PROMPT: Look through the material below and copy every line containing the word "plan".

INFORMATION GIVEN:
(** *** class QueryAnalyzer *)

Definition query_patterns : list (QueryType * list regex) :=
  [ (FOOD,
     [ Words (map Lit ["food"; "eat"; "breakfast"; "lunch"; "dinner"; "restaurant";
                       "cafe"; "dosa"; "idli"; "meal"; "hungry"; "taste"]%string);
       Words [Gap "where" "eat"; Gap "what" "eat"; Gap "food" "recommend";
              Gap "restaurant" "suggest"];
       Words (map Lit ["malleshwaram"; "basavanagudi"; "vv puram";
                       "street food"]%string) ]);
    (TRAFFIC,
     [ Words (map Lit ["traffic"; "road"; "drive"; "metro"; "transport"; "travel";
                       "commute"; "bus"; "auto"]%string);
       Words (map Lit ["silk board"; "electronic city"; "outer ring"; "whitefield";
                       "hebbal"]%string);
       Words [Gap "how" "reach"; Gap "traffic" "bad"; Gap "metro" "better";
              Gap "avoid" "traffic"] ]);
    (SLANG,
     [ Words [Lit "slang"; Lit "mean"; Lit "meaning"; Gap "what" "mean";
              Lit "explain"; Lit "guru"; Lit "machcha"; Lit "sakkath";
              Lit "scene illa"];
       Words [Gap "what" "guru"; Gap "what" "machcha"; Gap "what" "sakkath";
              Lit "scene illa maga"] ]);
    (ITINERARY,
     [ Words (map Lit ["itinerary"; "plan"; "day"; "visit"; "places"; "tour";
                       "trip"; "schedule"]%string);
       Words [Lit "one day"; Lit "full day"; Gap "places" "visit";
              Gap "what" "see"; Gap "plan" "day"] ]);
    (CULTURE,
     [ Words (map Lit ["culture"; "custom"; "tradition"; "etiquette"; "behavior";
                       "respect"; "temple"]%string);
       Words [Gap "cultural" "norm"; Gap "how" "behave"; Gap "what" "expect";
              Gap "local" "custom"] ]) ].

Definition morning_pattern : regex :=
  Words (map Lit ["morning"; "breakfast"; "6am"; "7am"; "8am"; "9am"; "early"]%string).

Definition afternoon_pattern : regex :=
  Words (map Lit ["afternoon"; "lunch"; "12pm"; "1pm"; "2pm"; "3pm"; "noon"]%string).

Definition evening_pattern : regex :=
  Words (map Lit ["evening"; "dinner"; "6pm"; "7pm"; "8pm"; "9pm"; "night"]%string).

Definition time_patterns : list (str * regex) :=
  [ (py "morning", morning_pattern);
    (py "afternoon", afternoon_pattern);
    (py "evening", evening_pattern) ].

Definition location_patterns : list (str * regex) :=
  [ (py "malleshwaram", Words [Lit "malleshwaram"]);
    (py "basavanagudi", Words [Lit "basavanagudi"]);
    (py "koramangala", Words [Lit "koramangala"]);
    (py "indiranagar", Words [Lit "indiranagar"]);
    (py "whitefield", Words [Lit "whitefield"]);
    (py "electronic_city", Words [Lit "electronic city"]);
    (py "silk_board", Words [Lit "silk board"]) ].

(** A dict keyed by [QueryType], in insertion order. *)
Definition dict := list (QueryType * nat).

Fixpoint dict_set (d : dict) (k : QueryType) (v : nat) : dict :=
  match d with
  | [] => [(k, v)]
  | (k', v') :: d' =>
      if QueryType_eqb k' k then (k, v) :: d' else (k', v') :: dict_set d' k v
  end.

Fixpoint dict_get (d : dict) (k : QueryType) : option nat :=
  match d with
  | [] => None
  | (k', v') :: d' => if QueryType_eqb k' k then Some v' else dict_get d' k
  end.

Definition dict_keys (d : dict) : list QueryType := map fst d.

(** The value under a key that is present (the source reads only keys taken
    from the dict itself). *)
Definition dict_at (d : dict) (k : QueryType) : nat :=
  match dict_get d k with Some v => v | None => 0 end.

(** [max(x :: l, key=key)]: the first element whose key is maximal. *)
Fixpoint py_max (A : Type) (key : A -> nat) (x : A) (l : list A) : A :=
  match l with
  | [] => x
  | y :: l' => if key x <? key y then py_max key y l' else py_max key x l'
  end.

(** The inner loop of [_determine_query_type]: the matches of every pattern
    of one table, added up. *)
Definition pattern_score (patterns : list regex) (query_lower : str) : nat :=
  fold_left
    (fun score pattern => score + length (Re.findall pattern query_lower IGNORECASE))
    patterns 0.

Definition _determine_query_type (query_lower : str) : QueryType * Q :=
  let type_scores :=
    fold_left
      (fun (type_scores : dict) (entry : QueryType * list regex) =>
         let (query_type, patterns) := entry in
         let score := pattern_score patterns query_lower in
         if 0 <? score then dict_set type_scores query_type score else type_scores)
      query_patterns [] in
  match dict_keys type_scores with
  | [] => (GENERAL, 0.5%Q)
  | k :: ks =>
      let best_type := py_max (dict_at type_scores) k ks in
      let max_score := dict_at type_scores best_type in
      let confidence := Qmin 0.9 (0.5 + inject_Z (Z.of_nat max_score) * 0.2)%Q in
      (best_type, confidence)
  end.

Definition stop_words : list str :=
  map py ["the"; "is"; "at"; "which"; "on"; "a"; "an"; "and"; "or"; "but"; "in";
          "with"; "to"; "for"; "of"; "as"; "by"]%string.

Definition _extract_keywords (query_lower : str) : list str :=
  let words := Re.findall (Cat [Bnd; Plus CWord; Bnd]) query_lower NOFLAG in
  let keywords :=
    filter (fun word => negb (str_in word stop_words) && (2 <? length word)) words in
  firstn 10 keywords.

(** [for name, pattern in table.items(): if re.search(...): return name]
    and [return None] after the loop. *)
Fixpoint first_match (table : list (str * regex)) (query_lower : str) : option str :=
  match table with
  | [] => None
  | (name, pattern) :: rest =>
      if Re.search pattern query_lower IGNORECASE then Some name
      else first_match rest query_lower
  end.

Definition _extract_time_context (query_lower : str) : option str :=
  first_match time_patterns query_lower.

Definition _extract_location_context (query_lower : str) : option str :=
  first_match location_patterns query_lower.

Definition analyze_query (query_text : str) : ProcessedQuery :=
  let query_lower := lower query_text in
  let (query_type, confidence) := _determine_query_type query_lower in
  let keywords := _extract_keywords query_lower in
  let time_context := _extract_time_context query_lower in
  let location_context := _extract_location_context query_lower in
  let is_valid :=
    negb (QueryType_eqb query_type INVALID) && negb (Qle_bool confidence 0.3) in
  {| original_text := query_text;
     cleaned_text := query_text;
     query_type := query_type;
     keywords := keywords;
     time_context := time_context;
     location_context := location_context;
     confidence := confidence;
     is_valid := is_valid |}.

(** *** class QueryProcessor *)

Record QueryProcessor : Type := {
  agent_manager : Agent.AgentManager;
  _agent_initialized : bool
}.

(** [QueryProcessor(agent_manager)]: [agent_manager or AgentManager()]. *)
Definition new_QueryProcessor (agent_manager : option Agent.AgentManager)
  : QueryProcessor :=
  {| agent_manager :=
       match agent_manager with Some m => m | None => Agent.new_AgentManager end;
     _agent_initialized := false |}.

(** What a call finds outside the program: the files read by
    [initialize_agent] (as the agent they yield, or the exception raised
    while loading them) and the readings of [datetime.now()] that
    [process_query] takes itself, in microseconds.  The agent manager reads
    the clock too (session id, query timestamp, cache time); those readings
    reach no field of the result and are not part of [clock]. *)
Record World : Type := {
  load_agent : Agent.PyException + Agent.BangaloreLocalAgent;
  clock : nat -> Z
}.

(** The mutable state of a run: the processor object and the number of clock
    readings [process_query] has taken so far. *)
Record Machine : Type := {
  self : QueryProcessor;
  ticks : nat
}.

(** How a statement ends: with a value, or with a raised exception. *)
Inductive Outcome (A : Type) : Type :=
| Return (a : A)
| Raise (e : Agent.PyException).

EXPECTED OUTPUT:
     [ Words (map Lit ["itinerary"; "plan"; "day"; "visit"; "places"; "tour";
              Gap "what" "see"; Gap "plan" "day"] ]);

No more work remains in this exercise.